The lsst.daf.butler.Butler lsst.daf.butler.Registry dimensions used to identify the dataset type identified by the specified name.

minimumbool

Minimum number of datasets required for this connection, per quantum. This is checked in the base implementation of PipelineTaskConnections.adjustQuantum, which raises FileNotFoundError (causing QuantumGraph generation to fail). PipelineTask implementations may provide custom adjustQuantum implementations for more fine-grained or configuration-driven constraints, as long as they are compatible with this minium.

lookupFunctiontyping.Callable, optional

An optional callable function that will look up PrerequisiteInputs using the DatasetType, registry, quantum dataId, and input collections passed to it. If no function is specified, the default temporal spatial lookup will be used.

Raises#

TypeError

Raised if minimum is greater than one but multiple=False.

Notes#

Prerequisite inputs are used for datasets that must exist in the data repository before a pipeline including this is run; they cannot be produced by another task in the same pipeline.

In exchange for this limitation, they have a number of advantages relative to regular Input connections:

  • The query used to find them then during QuantumGraph generation can be fully customized by providing a lookupFunction.

  • Failed searches for prerequisites during QuantumGraph generation will usually generate more helpful diagnostics than those for regular Input connections.

  • The default query for prerequisite inputs relates the quantum dimensions directly to the dimensions of its dataset type, without being constrained by any of the other dimensions in the pipeline. This allows them to be used for temporal calibration lookups (which regular Input connections cannot do at present) and to work around QuantumGraph generation limitations involving cases where naive spatial overlap relationships between dimensions are not desired (e.g. a task that wants all detectors in each visit for which the visit overlaps a tract, not just those where that detector+visit combination overlaps the tract).

  • Prerequisite inputs may be optional (regular inputs are never optional).

starCatalog#

Connection for output dataset.

Methods Documentation

getSpatialBoundsConnections()#

Return the names of regular input and output connections whose data IDs should be used to compute the spatial bounds of this task’s quanta.

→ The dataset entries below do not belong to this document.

(** C6, as the code has it, on the numbers the program runs on.  When the
    index has chunks and the note is read and embedded, [findSimilarNotes]
    leaves in [similarNotes] one entry for each note other than the query
    note that has a chunk in the index, and no other entry.  The score of
    an entry is the mean of the similarities of the chunks of its note,
    and it holds at most 5 matching chunks.  When none of these
    similarities is NaN the matching chunks are the first 5 of a ranking
    of them; when no score of an entry is NaN the entries come with
    non-increasing scores. *)
Theorem findSimilarNotes_spec (sv : Services) (p : ConvergePlugin)
    (f : TFile) (v : ChatView) (content : string)
    (queryEmbedding : list float) :
  chunks (vaultIndex p) <> [] ->
  cachedRead sv f = Resolved content ->
  getEmbedding sv (slice_prefix 2000 content) = Resolved queryEmbedding ->
  let notes := similarNotes (findSimilarNotes sv p f v) in
  let index := vaultIndex p in
  (forall note, In note notes ->
     let group := chunks_of index (path (note_file note)) in
     let sims := map (similarity_to queryEmbedding) group in
     path (note_file note) <> path f /\
     group <> [] /\
     score note = mean sims /\
     selected note
     = PrimFloat.leb (discoverThreshold (settings p)) (score note) /\
     length (matchingChunks note) <= 5 /\
     (no_nan sims = true ->
      exists order : list nat,
        ranking sims order /\
        Forall2 (fun mc i =>
                   map (matching_of queryEmbedding) group !! i = Some mc)
          (matchingChunks note) (take 5 order))) /\
  List.NoDup (map (fun note => path (note_file note)) notes) /\
  (forall c, In c (chunks index) -> path (file c) <> path f ->
     exists note, In note notes /\ path (note_file note) = path (file c)) /\
  (no_nan (map score notes) = true ->
   StronglySorted (fun a b => PrimFloat.leb (score b) (score a) = true)
     notes).
Proof.
  intros Hne Hread Hembed notes index.
  destruct (findSimilarNotes_ranked sv p f v content queryEmbedding
              Hne Hread Hembed)
    as (Hnotes & Hnodup & Hcover & Hsorted).
  split; [|split; [exact Hnodup|split; [exact Hcover|]]].
  - intros note Hin group sims.
    destruct (Hnotes note Hin) as (H1 & H2 & H3 & H4 & H5 & H6).
    split; [exact H1|]. split; [exact H2|]. split; [exact H3|].
    split; [exact H4|]. split; [exact H5|].
    intros Hnan. apply H6. rewrite float64_comparable. exact Hnan.
  - intros Hnan. apply Hsorted. rewrite float64_comparable. exact Hnan.
Qed.
(** * SatSolver: a shallow embedding of the DPLL solver and of the DIMACS parser

    The development follows the C sources:
    - [include/structures.h], [src/structures.c]: literals, clauses, the CNF
      formula, the assignment stack;
    - [src/solver.c]: unit propagation, pure-literal elimination, the branching
      heuristics, backtracking, restarts, preprocessing, the DPLL driver and
      the validation of a solution;
    - [src/utils.c]: the string helpers, integer parsing, literal validation
      and the random generator;
    - [src/parser.c]: the problem line, the clause lines, the stream parser
      and the writer;
    - [src/main.c]: the path from the input text to the exit status.

    Conventions of the embedding.
    - [int32_t] literals and variables are integers of [Z]; the parser only
      lets values of the [int32_t] range through ([parse_int]).
    - [size_t] and [uint64_t] counters are integers of [Z] whose increment
      wraps at [2^64] (LP64 data model).
    - A C array is a list read with [!!!] and written with [<[ _ := _ ]>];
      the live part of the assignment stack is the list of its entries in
      index order (bottom first), its [size] field is the length of that list.
    - [NULL] arguments and allocation failures are outside the model: every
      [malloc]/[realloc] succeeds, so [assignment_stack_push] always returns
      [true].
    - Logging has no effect on the state and is left out.
    - [double] values: the Jeroslow-Wang scores, which are summed, are
      binary64 numbers ([SpecFloat]); the timeout and the readings of the
      processor clock, which are only compared, are rationals of [Q], and the
      readings are an explicit argument.
    - A C string is a [string]; a stream is the text it holds, read line by
      line as [fgets] does; [strtol], [sscanf] and [fprintf] are embedded for
      the formats that the sources use. *)

From Stdlib Require Import ZArith QArith Ascii String Lia SpecFloat.
From Stdlib Require Import DecimalString DecimalZ DecimalPos.
From stdpp Require Import base decidable option list numbers.

Local Open Scope Z_scope.

(** ** Basic types ([structures.h]) *)

Definition variable_t := Z.
Definition literal_t := Z.

Inductive var_assignment_t : Set :=
| VAR_UNASSIGNED
| VAR_TRUE
| VAR_FALSE.

#[global] Instance var_assignment_eq_dec : EqDecision var_assignment_t.
Proof. solve_decision. Defined.

(** A fresh array comes from [calloc], i.e. it is filled with
    [VAR_UNASSIGNED = 0]; reading outside the list yields that value too (C
    leaves such a read undefined; callers keep every index in range). *)
#[global] Instance var_assignment_inhabited : Inhabited var_assignment_t :=
  populate VAR_UNASSIGNED.

Definition make_literal (var : variable_t) (positive : bool) : literal_t :=
  if positive then var else - var.

Definition literal_variable (lit : literal_t) : variable_t :=
  if 0 <? lit then lit else - lit.

Definition literal_is_positive (lit : literal_t) : bool := 0 <? lit.

Definition literal_negate (lit : literal_t) : literal_t := - lit.

(** A clause is the sequence [literals[0 .. size)].  The cache fields
    [is_satisfied], [is_unit] and [unit_literal] of [clause_t] are written by
    [cnf_update_caches] only, which the solver never calls. *)
Definition clause_t := list literal_t.

(** [assignment[var]]. *)
Definition read_assignment (assignment : list var_assignment_t)
    (var : variable_t) : var_assignment_t :=
  assignment !!! Z.to_nat var.

(** ** Clause evaluation ([structures.c]) *)

(** The test shared by the three evaluation loops:
    [(is_positive && var_value == VAR_TRUE) ||
     (!is_positive && var_value == VAR_FALSE)]. *)
Definition literal_holds (is_positive : bool) (var_value : var_assignment_t) : bool :=
  (is_positive && bool_decide (var_value = VAR_TRUE))
  || (negb is_positive && bool_decide (var_value = VAR_FALSE)).

Fixpoint clause_is_satisfied (clause : clause_t)
    (assignment : list var_assignment_t) : bool :=
  match clause with
  | [] => false
  | lit :: rest =>
      let var := literal_variable lit in
      let is_positive := literal_is_positive lit in
      let var_value := read_assignment assignment var in
      if literal_holds is_positive var_value then true
      else clause_is_satisfied rest assignment
  end.
Lemma le_chk_sound (fuel : nat) :
  forall g d m b, le_chk fuel g d m b = true -> value fuel g d m <= b.
Proof.
  induction fuel as [|fuel IH]; intros g d m b; [discriminate|].
  cbn [le_chk value].
  destruct (opt_cell_eqb (getWinner g) (Some (Mk (computer g))));
    [intro H; apply Z.leb_le; exact H|].
  destruct (opt_cell_eqb (getWinner g) (Some (Mk (human g))));
    [intro H; apply Z.leb_le; exact H|].
  destruct (checkFull g) eqn:Hfull; [intro H; apply Z.leb_le; exact H|].
  pose proof (checkFull_available g Hfull) as Hne.
  destruct m; intro H.
  - rewrite forallb_forall in H.
    match goal with |- maximum ?l <= _ => destruct (maximum_spec l) as [Hin _] end.
    { intro E. apply map_eq_nil in E. contradiction. }
    apply in_map_iff in Hin. destruct Hin as (mv & <- & Hmv).
    apply IH, H, Hmv.
  - apply existsb_exists in H. destruct H as (mv & Hmv & Hc).
    match goal with |- minimum ?l <= _ => destruct (minimum_spec l) as [_ Hle] end.
    { intro E. apply map_eq_nil in E. contradiction. }
    etransitivity; [apply Hle, in_map, Hmv|]. apply IH, Hc.
Qed.

Lemma ge_chk_sound (fuel : nat) :
  forall g d m b, ge_chk fuel g d m b = true -> b <= value fuel g d m.
Proof.
  induction fuel as [|fuel IH]; intros g d m b; [discriminate|].
  cbn [ge_chk value].
  destruct (opt_cell_eqb (getWinner g) (Some (Mk (computer g))));
    [intro H; apply Z.leb_le; exact H|].
  destruct (opt_cell_eqb (getWinner g) (Some (Mk (human g))));
    [intro H; apply Z.leb_le; exact H|].
  destruct (checkFull g) eqn:Hfull; [intro H; apply Z.leb_le; exact H|].
  pose proof (checkFull_available g Hfull) as Hne.
  destruct m; intro H.
  - apply existsb_exists in H. destruct H as (mv & Hmv & Hc).
    match goal with |- _ <= maximum ?l => destruct (maximum_spec l) as [_ Hle] end.
    { intro E. apply map_eq_nil in E. contradiction. }
    etransitivity; [apply IH, Hc|]. apply Hle. apply in_map_iff.
    exists mv. split; [reflexivity | exact Hmv].
  - rewrite forallb_forall in H.
    match goal with |- _ <= minimum ?l => destruct (minimum_spec l) as [Hin _] end.
    { intro E. apply map_eq_nil in E. contradiction. }
    apply in_map_iff in Hin. destruct Hin as (mv & <- & Hmv).
    apply IH, H, Hmv.
Qed.

Lemma keep_best_below (f : idx * idx -> Z) (b : Z) (xs : list (idx * idx)) :
  forall best,
    below (fst best) b -> (forall x, In x xs -> f x < b) ->
    below (fst (fold_left (keep_best f) xs best)) b.
Proof.
  induction xs as [|x xs IH]; intros best Hb Hxs; simpl; [exact Hb|].
  apply IH; [|intros y Hy; apply Hxs; right; exact Hy].
  unfold keep_best. destruct (score_gtb (Fin (f x)) (fst best)); [|exact Hb].
  simpl. apply Hxs. left; reflexivity.
Qed.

The spatial bound for a quantum is defined as the union of the regions of all data IDs of all connections returned here, along with the region of the quantum data ID (if the task has spatial dimensions).

Returns#

connection_namescollections.abc.Iterable [ str ]

Names of collections with spatial dimensions. These are the task-internal connection names, not butler dataset type names.

Notes#

The spatial bound is used to search for prerequisite inputs that have skypix dimensions. The default implementation returns an empty iterable, which is usually sufficient for tasks with spatial dimensions, but if a task’s inputs or outputs are associated with spatial regions that extend beyond the quantum data ID’s region, this method may need to be overridden to expand the set of prerequisite inputs found.

Tasks that do not have spatial dimensions that have skypix prerequisite inputs should always override this method, as the default spatial bounds otherwise cover the full sky.